» GOAL OF THE EXERCISE
From the entries below, transcribe exactly the lines between the line holding "quoteCell ← orelse" and the line holding "negb (streq (ExecutionSignerAuthorization", inclusive; skip all other lines.

Collected data:
────────────────────────────────────────
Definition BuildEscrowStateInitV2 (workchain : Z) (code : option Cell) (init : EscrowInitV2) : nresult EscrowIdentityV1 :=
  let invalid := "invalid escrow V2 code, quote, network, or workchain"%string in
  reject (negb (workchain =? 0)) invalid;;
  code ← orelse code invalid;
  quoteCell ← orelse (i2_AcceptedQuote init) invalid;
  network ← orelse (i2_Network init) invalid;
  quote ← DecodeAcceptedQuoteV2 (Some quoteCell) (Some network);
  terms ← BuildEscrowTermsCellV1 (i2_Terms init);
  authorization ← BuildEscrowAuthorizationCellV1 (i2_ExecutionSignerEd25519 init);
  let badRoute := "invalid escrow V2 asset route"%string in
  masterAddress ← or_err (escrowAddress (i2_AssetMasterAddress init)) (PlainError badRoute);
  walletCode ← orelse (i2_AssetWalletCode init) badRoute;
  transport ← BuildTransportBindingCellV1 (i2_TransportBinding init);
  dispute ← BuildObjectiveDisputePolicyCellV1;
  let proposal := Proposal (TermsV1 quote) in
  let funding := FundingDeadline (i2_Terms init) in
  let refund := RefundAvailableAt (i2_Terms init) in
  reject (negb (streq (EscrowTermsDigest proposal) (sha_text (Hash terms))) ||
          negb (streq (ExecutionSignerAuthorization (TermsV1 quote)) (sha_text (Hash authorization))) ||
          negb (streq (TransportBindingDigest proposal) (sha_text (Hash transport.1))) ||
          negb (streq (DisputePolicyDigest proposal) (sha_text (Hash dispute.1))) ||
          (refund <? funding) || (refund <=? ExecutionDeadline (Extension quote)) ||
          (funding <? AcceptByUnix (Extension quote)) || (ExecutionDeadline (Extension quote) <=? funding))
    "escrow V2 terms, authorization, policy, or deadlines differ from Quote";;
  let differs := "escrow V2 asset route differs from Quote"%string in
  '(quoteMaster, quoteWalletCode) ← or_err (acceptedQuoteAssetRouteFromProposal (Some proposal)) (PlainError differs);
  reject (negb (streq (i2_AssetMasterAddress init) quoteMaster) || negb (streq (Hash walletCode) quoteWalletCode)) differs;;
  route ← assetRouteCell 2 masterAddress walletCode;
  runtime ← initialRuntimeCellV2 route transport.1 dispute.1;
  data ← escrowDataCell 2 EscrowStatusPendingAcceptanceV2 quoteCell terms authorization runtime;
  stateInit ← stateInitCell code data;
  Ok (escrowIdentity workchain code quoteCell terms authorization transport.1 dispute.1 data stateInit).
────────────────────────────────────────
» ANSWER TO THE EXERCISE
  quoteCell ← orelse (i2_AcceptedQuote init) invalid;
  network ← orelse (i2_Network init) invalid;
  quote ← DecodeAcceptedQuoteV2 (Some quoteCell) (Some network);
  terms ← BuildEscrowTermsCellV1 (i2_Terms init);
  authorization ← BuildEscrowAuthorizationCellV1 (i2_ExecutionSignerEd25519 init);
  let badRoute := "invalid escrow V2 asset route"%string in
  masterAddress ← or_err (escrowAddress (i2_AssetMasterAddress init)) (PlainError badRoute);
  walletCode ← orelse (i2_AssetWalletCode init) badRoute;
  transport ← BuildTransportBindingCellV1 (i2_TransportBinding init);
  dispute ← BuildObjectiveDisputePolicyCellV1;
  let proposal := Proposal (TermsV1 quote) in
  let funding := FundingDeadline (i2_Terms init) in
  let refund := RefundAvailableAt (i2_Terms init) in
  reject (negb (streq (EscrowTermsDigest proposal) (sha_text (Hash terms))) ||
          negb (streq (ExecutionSignerAuthorization (TermsV1 quote)) (sha_text (Hash authorization))) ||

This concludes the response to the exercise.